Report chronicles the rising burden of military mental health care

Jae C. Hong/AP

Mental disorders accounted for 63 percent increase in hospital visits during 11 years of war.

A study comparing the military’s health care burden during the wars in Afghanistan and Iraq with its prewar burden found that hospitalization of active-duty troops for mental disorders accounted for 63 percent of the increases in hospitalization rates during those wars.

The report Friday by the Armed Forces Health Surveillance Center calculated the difference between the total health care delivered to military members during wartime (October 2001 through June 2012) with that which would have been delivered if prewar rates had persisted during the conflicts. It found that relative to the prewar experience, mental disorders accounted for excesses of more than 6 million ambulatory visits, 42,000 hospitalizations and 300,000 hospital bed days -- increases of 35 percent, 63 percent and 48 percent, respectively.

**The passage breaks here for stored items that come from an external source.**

(** * Reddit scraper: the collection pipeline, its route and its page

    A shallow embedding of the server module of the scraper (the functions
    [fetchRedditJSON], [isMediaPost], [extractPost], [fetchPosts],
    [fetchComments] and the [/api/scrape] handler registered by
    [registerRoutes]) together with the properties its specification
    states about them; of the validation of a request by
    [scrapeConfigSchema]; and of [startScraping], the function of the page
    that sends the request and follows the event stream.

    The program talks to the network, sleeps and writes server-sent events.
    These effects are modelled by a small monad: a computation reads the
    answers of the network from an oracle [net], advances a request clock
    and appends to a trace of observable actions (requests with their
    answers, sleeps, events written to the response, console output).

    Documents of the API are taken at the types the code asserts for them
    with [as]; where the code itself inspects the shape of a document
    ([Array.isArray], [length], missing [children]) the shapes it tells
    apart are kept apart here too.

    The page is a function on the state of its component: the response it
    reads is given chunk by chunk, and [JSON.parse] is a parameter. *)

From Stdlib Require Import String Ascii List Arith ZArith Bool Lia.
From Stdlib Require Import DecimalNat DecimalString Sorted.
Import ListNotations.
Local Open Scope string_scope.
Local Open Scope list_scope.
Local Open Scope nat_scope.

(** String concatenation, JavaScript's [+] on strings and its template
    literals. *)
Infix "+++" := String.append (at level 60, right associativity).

Set Implicit Arguments.
Set Warnings "-register-all".

(* ===================================================================== *)
(** ** Strings, the way the JavaScript code uses them *)
(* ===================================================================== *)

(** [`${n}`] for a non-negative whole number. *)
Definition string_of_nat (n : nat) : string :=
  NilEmpty.string_of_uint (Nat.to_uint n).

(** [s.includes(pat)] *)
Definition includes (pat s : string) : bool :=
  match String.index 0 pat s with
  | Some _ => true
  | None => false
  end.

(** [s.replace(pat, rep)] with a string pattern: only the first match. *)
Definition replace (pat rep s : string) : string :=
  match String.index 0 pat s with
  | Some i =>
      substring 0 i s +++ rep
        +++ substring (i + String.length pat)
                     (String.length s - (i + String.length pat)) s
  | None => s
  end.

(** [s.endsWith(suffix)] *)
Definition endsWith (suffix s : string) : bool :=
  (String.length suffix <=? String.length s)
  && String.eqb
       (substring (String.length s - String.length suffix)
                  (String.length suffix) s)
       suffix.

(** [s.toLowerCase()].  Only the letters A-Z change; every other byte is
    kept.  No character outside ASCII lowers to one of the letters of the
    media extensions below, so the suffix tests agree with JavaScript's. *)
Definition lower_ascii (c : ascii) : ascii :=
  let n := nat_of_ascii c in
  if (65 <=? n) && (n <=? 90) then ascii_of_nat (n + 32) else c.

Fixpoint toLowerCase (s : string) : string :=
  match s with
  | EmptyString => EmptyString
  | String c r => String (lower_ascii c) (toLowerCase r)
  end.

(** Truthiness of a [string | undefined | null] value. *)
Definition truthy_str (s : option string) : bool :=
  match s with
  | Some EmptyString | None => false
  | Some _ => true
  end.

The center, which conducts epidemiological and health surveillance studies for the Defense Department, analyzed treatment for 25 illness or injury categories for active-duty military personnel since Jan. 1, 1988. The study, “Costs of War: Excess Health Care Burdens During the Wars in Afghanistan and Iraq (Relative to the Health Care Experience Pre-War),” was published in the November issue of the Medical Surveillance Monthly Report released Dec. 7.

AFHSC pulled the data from the Defense Medical Surveillance System , which documents military and medical experiences of service members throughout their careers. The study included records for all active-duty servicemen and women -- but not members of the National Guard or reserves -- in fixed military and civilian facilitates.

“The total health care burdens associated with the wars in Afghanistan and Iraq are undoubtedly greater than those enumerated in this report because this analysis did not address care delivered in deployment locations or at sea, care rendered by civilian providers to reserve component members in their home communities, care of veterans by the Departments of Defense and Veterans Affairs, preventive care for the sake of force health protection, and future health care associated with wartime injuries or illnesses,” the report noted.


Broken Warriors is an ongoing series on mental health issues in the military.

The report drives home the mental burden on the active-duty force after 11 years of war: “Mental disorders accounted for nearly two-thirds of all estimated excess hospitalizations during the war period . . . The predominance of these causes of excess hospitalizations and hospital bed days is not surprising, because they directly reflect  the natures, durations, and intensities of the combat in Afghanistan and Iraq, as well as the psychological stresses associated with prolonged and often repeated combat deployments.”

Nextgov reported in  March 2011 that slightly more than half of all Afghanistan and Iraq war veterans treated by Veterans Affairs received care for mental health problems, roughly four times the rate of the general population. The Congressional Budget Office reported in February that VA has treated 103,500 Afghanistan or Iraq veterans for post-traumatic stress disorder, or 21 percent of all veterans of those war receiving care from the department.

Dr. Remington Nevin, a former Army epidemiologist who left the service this fall to get a degree in public health at the Johns Hopkins Bloomberg School of Public Health in Baltimore, said the mental health report was long overdue. It “finally makes clear the tragic costs of our military's decade of unremitting conflict. Yet with few exceptions these striking totals reflect straight line trends that began 10 years ago and that should have been apparent as early as 2006,” he said.

“The somber conclusions of this report stand in sharp contrast to the optimistic testimony offered by military officials throughout the first five years of war. A critical question civilian policy makers must now ask is why analysis similar to this was not published five or even six years earlier, when it could have aided healthcare planning efforts and informed a meaningful debate on the direction of the war," Nevin added.

President Obama in August issued an executive order to beef up health care for veterans, mandating that VA hire an additional 1,600 mental health counselors by June 2013 and 800 peer counselors by Dec. 31, 2013.